Orthodox Christians believe that the ultimate goal of the Christian life is deification – conformity to God. This means union with God intimately. This is possible because God became man in order that Man could become god. The greatest saints have achieved this in this life. But they never know that they have achieved theosis – they are blinded by pride. Moreover, salvation is not a way to escape eternal death, but an entrance into a life in Christ.
Orthodox Christians worship the saints as family and believe they continue to live with God after death. The word “saint” comes from the Greek and means “not of this world.” Although all baptized believers are considered saints, some saints have special recognition. These are the ones who have exhibited superhuman strength during tribulations and spread the Gospel with extraordinary zeal. They are the ultimate role models for Orthodox Christians.
According to the Orthodox Faith, Jesus Christ is the Second Person of the Holy Trinity, and was born of the Father and the Holy Spirit. Because of this, Jesus Christ is both fully God and fully man. His coming to earth was foretold in the Old Testament. Because of this, the Orthodox Church focuses its efforts on knowing Jesus Christ.
Orthodox belief in the Trinity
Orthodox belief in the Trinity teaches that God is one person with three distinct personalities: the Father, the Son, and the Holy Spirit.

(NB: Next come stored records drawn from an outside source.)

(** * Invoice and inventory management: stock ledger, inventory workflow and
      invoice text extraction

    A shallow embedding of the row store (tables, constraints and the two
    triggers of the inventory migration), of the handlers that write to it
    (invoice confirmation and deletion, sales, inventory workflow, product
    form), of the forms that feed them (product form, inventory form, invoice
    editor), of the inventory report and of the heuristic invoice parser
    (regular expressions, date normalisation, item extraction).

    Conventions of the model:
    - JavaScript numbers and SQL [numeric] columns are exact rationals [Q];
      IEEE rounding is not modelled.  Aggregated values are compared with
      [==].
    - The statements and handlers of the first part work on rows whose values
      are values of their columns, as they are once stored.  What a column
      does to the value of a request (the rounding to the scale of a
      [numeric] column, the refusal of a value beyond its precision, of a
      fraction for an [integer] column and of a string that is no date) is
      in [Column], and the handlers on the values of a request are in
      [Typed].  The overflow of [current_stock] in the addition of the stock
      trigger is not modelled.
    - [uuid]s are natural numbers drawn from one counter of the store, so a
      generated id differs from every id generated before, in any table.
    - Timestamp columns other than [completed_at] are left out.
    - Strings are sequences of 8-bit characters. *)

From Stdlib Require Import List String Ascii Bool Arith ZArith QArith Qabs Lia Lqa.
From Stdlib Require Import Permutation.
Import ListNotations.

Close Scope Q_scope.
Local Open Scope string_scope.
Local Open Scope list_scope.

(** ** Results and the store monad *)

Inductive error : Type :=
| PGRST116
| unique_violation (constraint : string)
| foreign_key_violation (constraint : string)
| numeric_value_out_of_range
| invalid_text_representation
| invalid_datetime_format
| datetime_field_overflow
| thrown (message : string).

Inductive result (A : Type) : Type :=
| Ok (a : A)
| Err (e : error).

Arguments Ok {A} a.
Arguments Err {A} e.

Definition uuid := nat.

Inductive MovementType : Type := purchase | sale | adjustment | inventory.

Inductive ReferenceType : Type :=
| ref_invoice_item | ref_inventory | ref_manual | ref_sale_item.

While God remains the Father in heaven, he will never cease to be the Son, nor will he cease to be the Holy Spirit. Even though the Trinity is difficult for us to understand, there are several good resources that help explain its nature.

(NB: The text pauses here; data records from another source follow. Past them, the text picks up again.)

(** * gql-utils: the [Gql] client

    A shallow embedding of the module that defines [class Gql] (argument
    encoder, template tag, execution with cache, error aggregation and
    result shaping) and the proofs of the properties its specification
    states about it.

    - JavaScript strings are sequences of UTF-16 code units: lists of [N].
    - The regular expressions of the source are kept as data and run by a
      derivative matcher, proved correct against the language of a regular
      expression.
    - Values are the JSON-like ones plus [undefined]; functions, symbols,
      dates and class instances are left out.  A plain object is the list
      of its own enumerable properties in iteration order.
    - A promise is modelled by its outcome, [await] by sequencing; what the
      calls change (the content of the cache, the queries executed so far)
      is passed along as a [World].
    - The functions of [lodash], [graphql] and [sm-utils] and the formatter
      of errors are collaborators: the ones the client only calls are
      parameters, the small ones of [lodash] are written out. *)

From Stdlib Require Import NArith ZArith List String Ascii Bool Lia.
From Stdlib Require Import DecimalString.
From stdpp Require Import base option list gmap.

The word echad is not found in Scripture, so we don’t know if this word actually refers to the Father, the Son, and the Holy Spirit. Some say this term reflects the idea of “one God,” while others say that it refers to “three separate persons.”
Orthodox veneration of the Virgin Mary
In the Orthodox tradition, the Virgin Mary is revered as the mother of Jesus Christ. She conceived Jesus under the guidance of the Holy Spirit and was taken care of by her betrothed, Joseph. Joseph took the child and mother into his home and raised them as his own. According to the Orthodox Church, the birth of Jesus was a miracle. Mary’s obedience to God offset the disobedience of Eve in Paradise. In addition to being the mother of Christ, she is also known as the Panagia, which means “a woman of God.”
In the Orthodox Church, Mary is revered as the Mother of God and the Ever-Virgin. The Incarnation is one of the primary reasons for honoring Mary as the Mother of God.
Orthodox approach to sin
The orthodox saints believe in God, and their approach to sin is based on that belief. Their doctrines are in contrast to those of the Western Church, where the concept of sin is an evil that has to be overcome through personal effort. While the Western Church emphasizes the necessity of the will and the ability to change, the Orthodox Church focuses on grace and love.
The central tenet of Orthodox Christianity is that God became human in Jesus Christ. As such, he entered into creation.
Orthodox veneration of the New Testament
The New Testament is one of the most important parts of the Orthodox faith. It contains accounts of the life and death of Jesus Christ and the outpouring of the Holy Spirit in the early Church. The four Gospels tell the story of Christ and his ministry, while the twenty-one epistles describe Christian life and the development of the early Church. In addition to these books, the Orthodox Church venerates the Book of Revelation, a symbolic text about Christ’s return to earth.
The Old Testament was filled with examples of sacrifice and worship. The Temple and Tabernacle were important centers of worship. The synagogue, a manmade development during the Babylonian exile, was also a center of teaching and eventually influenced the worship of the Early Church. Today, Orthodox worship includes sacrifice.